Report | 09 09 2016


2016 EDRS Key findings - Drug Trends Conference handout



The Ecstasy and Related Drugs Reporting System (EDRS) is a national monitoring system for ecstasy and related drugs that is intended to identify emerging trends of local and national interest in the markets for these drugs. The EDRS consists of three components: interviews with regular psychostimulant users (RPU); interviews with key experts (KEs), professionals who have regular contact with regular psychostimulant users through their work; and analysis and examination of indicator data sources related to ecstasy and other related drugs. The EDRS monitors the price, purity, availability and patterns of use of ecstasy, methamphetamine, cocaine, ketamine, GHB and LSD. The EDRS is designed to be sensitive to trends, providing data in a timely manner, rather than describing issues in detail.


Key findings


  • Seven hundred and ninety-five regular psychostimulant users (RPU) took part in face to face EDRS interviews in 2016. Participants were primarily recruited through the internet (58%) and word of mouth (30%).
  • Ecstasy was the drug of choice by over a third of the sample (36%) followed by cannabis (21%).
  • The most popular form of ecstasy consumed on a regular basis was still pill (tablet) form. There remains an increasing trend in the use of MDMA crystal/rock with this form considered to be a more potent form of ecstasy. Over half (54%) of MDMA crystal/rock users reporting it being of ‘high’ purity compared to 25% of those reporting pills, powder and caps as ‘high’.
  • A quarter of the national sample reported ‘weekly or more’ use of ecstasy.
  • Ecstasy is used in a range of public and private locations.
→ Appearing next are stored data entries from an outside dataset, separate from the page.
(** An export that returns [True] has left in the file the text of
    [export_text], whatever the file held before. *)
Lemma export_sound (op : export_op) (segments : list segment) (path : string)
    (w w' : World) :
  export toprettyxml op segments path w = (Ok true, w') ->
  exists t, export_text toprettyxml op segments = Ok t
            /\ files w' = <[path := t]> (files w) /\ stdout w' = stdout w.
Proof.
  destruct op as [|style_name|include_timestamps|video_duration fps]; simpl;
    intros H; apply guarded_true_inv in H.
  - exact (with_open_w_sound _ _ _ _ _ (srt_body_emits path segments) H).
  - exact (with_open_w_sound _ _ _ _ _ (ass_body_emits path style_name segments) H).
  - exact (with_open_w_sound _ _ _ _ _
             (txt_body_emits path include_timestamps segments) H).
  - unfold export_fcpxml_body in H.
    apply bind_Ok_inv in H as (fcpxml & w1 & Htree & H).
    apply bind_Ok_inv in H as (pretty_xml & w2 & Hxml & H).
    unfold lift in Htree, Hxml. inversion Htree; subst. inversion Hxml; subst.
    destruct (with_open_w_sound _ _ _ _ _ (emits_write path pretty_xml) H)
      as (t & Ht & Hf & Ho).
    inversion Ht; subst t. exists pretty_xml.
    rewrite H1. simpl. auto.
Qed.

(** Without I/O errors the export succeeds as soon as the text can be
    computed. *)
Lemma export_quiet (op : export_op) (segments : list segment) (path : string)
    (w : World) (t : string) :
  io_script w = [] ->
  export_text toprettyxml op segments = Ok t ->
  export toprettyxml op segments path w =
  (Ok true, {| files := <[path := t]> (files w); io_script := [];
               stdout := stdout w |}).
Proof.
  intros Hs Ht.
  destruct op as [|style_name|include_timestamps|video_duration fps].
  - exact (guarded_with_open_quiet _ _ _ _ _ t (srt_body_emits path segments) Hs Ht).
  - exact (guarded_with_open_quiet _ _ _ _ _ t
             (ass_body_emits path style_name segments) Hs Ht).
  - exact (guarded_with_open_quiet _ _ _ _ _ t
             (txt_body_emits path include_timestamps segments) Hs Ht).
  - apply rbind_Ok_inv in Ht as (fcpxml & Htree & Hxml).
    unfold export, export_fcpxml. rewrite guarded_eq.
    unfold export_fcpxml_body.
    rewrite (bind_Ok _ _ w w fcpxml) by (unfold lift; now rewrite Htree).
    rewrite (bind_Ok _ _ w w t) by (unfold lift; now rewrite Hxml).
    now rewrite (with_open_w_quiet _ _ _ _ t (emits_write path t) Hs eq_refl).
Qed.

End ExportText.

(** ** The timecodes of the segment from 1.5 s to 3.25 s *)

Lemma join_all_single {A : Type} (g : A -> result string) (x : A) :
  join_all g [x] = g x.
Proof.
  simpl. destruct (g x) as [t|e]; simpl; [| reflexivity].
  now rewrite append_nil_r.
Qed.

(** C3: for the segment {start: 1.5, end: 3.25}, [export_srt] writes the
    sequence number, then exactly the timecode line
    [00:00:01,500 --> 00:00:03,250], then the text and an empty line;
    both timecodes have their fields padded to 2, 2, 2 and 3 digits, with
    a comma before the milliseconds. *)
Theorem srt_timecode_line_exact (text path : string) (fs : gmap string string)
    (out : list (string * exn)) :
  _format_srt_time (PyFloat.lit 15 1) = Ok "00:00:01,500"
  /\ _format_srt_time (PyFloat.lit 325 2) = Ok "00:00:03,250"
  /\ export_srt [sample_segment text] path (quiet_world fs out) =
     (Ok true,
      quiet_world
        (<[path := "1" +:+ LF +:+ "00:00:01,500 --> 00:00:03,250" +:+ LF
                   +:+ text +:+ LF +:+ LF]> fs)
        out).
Proof.
  assert (H1 : _format_srt_time (PyFloat.lit 15 1) = Ok "00:00:01,500")
    by (vm_compute; reflexivity).
  assert (H2 : _format_srt_time (PyFloat.lit 325 2) = Ok "00:00:03,250")
    by (vm_compute; reflexivity).
  split; [exact H1 |]. split; [exact H2 |].
  apply (export_quiet sample_serialiser Srt); [reflexivity |].
  unfold export_text, srt_text, enumerate. rewrite join_all_single.
  unfold srt_entry, sample_segment; cbn [seg_start seg_end seg_text].
  rewrite H1, H2. reflexivity.
Qed.

(** C4: for the same segment the ASS timecodes are exactly [0:00:01.50]
    and [0:00:03.25] (hours without padding, a period before the
    centiseconds), and [export_ass] writes them in the Dialogue line. *)
Theorem ass_timecodes_exact (text path style_name : string) (fs : gmap string string)
    (out : list (string * exn)) :
  _format_ass_time (PyFloat.lit 15 1) = Ok "0:00:01.50"
  /\ _format_ass_time (PyFloat.lit 325 2) = Ok "0:00:03.25"
  /\ export_ass [sample_segment text] path style_name (quiet_world fs out) =
     (Ok true,
      quiet_world
        (<[path := ass_header style_name
                   +:+ "Dialogue: 0," +:+ "0:00:01.50" +:+ "," +:+ "0:00:03.25" +:+ ","
                   +:+ style_name +:+ ",,0,0,0,,"
                   +:+ replace_char "010" "\N" text +:+ LF]> fs)
        out).
Proof.
  assert (H1 : _format_ass_time (PyFloat.lit 15 1) = Ok "0:00:01.50")
    by (vm_compute; reflexivity).
  assert (H2 : _format_ass_time (PyFloat.lit 325 2) = Ok "0:00:03.25")
    by (vm_compute; reflexivity).
  split; [exact H1 |]. split; [exact H2 |].
  apply (export_quiet sample_serialiser (Ass style_name)); [reflexivity |].
  unfold export_text, ass_text. rewrite join_all_single.
  unfold dialogue_line, sample_segment; cbn [seg_start seg_end seg_text].
  rewrite H1, H2. reflexivity.
Qed.

(** ** Exports neither raise nor depend on the state of the world *)

Section ExportContract.

Variable toprettyxml : element -> result string.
Almost half (44%) of RPU nominated nightclubs as the last location they used ecstasy while intoxicated.
  • The price of ecstasy remained stable at $25 per tablet.
  • The recent use of methamphetamine (all forms) remained stable with 38% of the sample reporting recent use and 7% of the national sample reporting ‘weekly or more’ use, specifically crystal (6%).
  • Speed powder remained the form of methamphetamine used by largest proportion of RPU (25%) followed by crystal with 19% reporting recent use.
  • All forms of methamphetamine were considered ‘very easy to easy’ to obtain. Speed powder was reported to be of ‘medium’ purity and crystal and base were reported to be of ‘high’ purity.
  • The recent use of New Psychoactive Substance (NPS) remained stable with about a third (34%) of the sample reporting NPS use in the past six months. The most commonly reported NPS were: any 2C, (13%)  DMT (15%) and DXM (6%). Frequency of use was low. Synthetic cannabis was reported at low levels (4%) and comparable to 2015 data.
  • Nationally about half (47%) reporting recent use of cocaine. Frequency of use was low. Price of cocaine remained stable at $300 for a gram.
  • The recent use of cannabis remained high (86%) and stable.  About a fifth of the sample reported daily cannabis use. Price remained stable.
  • The recent use of LSD, ketamine and GHB significantly increased between 2015 and 2016, with variation by jurisdiction.  The frequency of use remains sporadic.
  • There were significant increases in recent use of a range of substances including: nitrous oxide (25% in 2015 and 36% in 2016), amyl nitrate (21% in 2015 and 27% in 2016), benzodiazepines (32% in 2015 and 38% in 2016) and other opiates (14% in 2015 and 21% in 2016).
  • The recent use of e-cigarettes significantly decreased (34% in 2015 and 26% in 2016).
  • Alcohol is the second most commonly used drug among this group with 97% reporting recent use on a median of 48 days (twice weekly). Around three-quarters of the sample (73%) reported hazardous alcohol use and 15% reported levels where further evaluation or treatment may be warranted.
  • About a fifth of the national sample (18%) reported ever having purchased a drug online with 14% reporting purchasing online in the past year.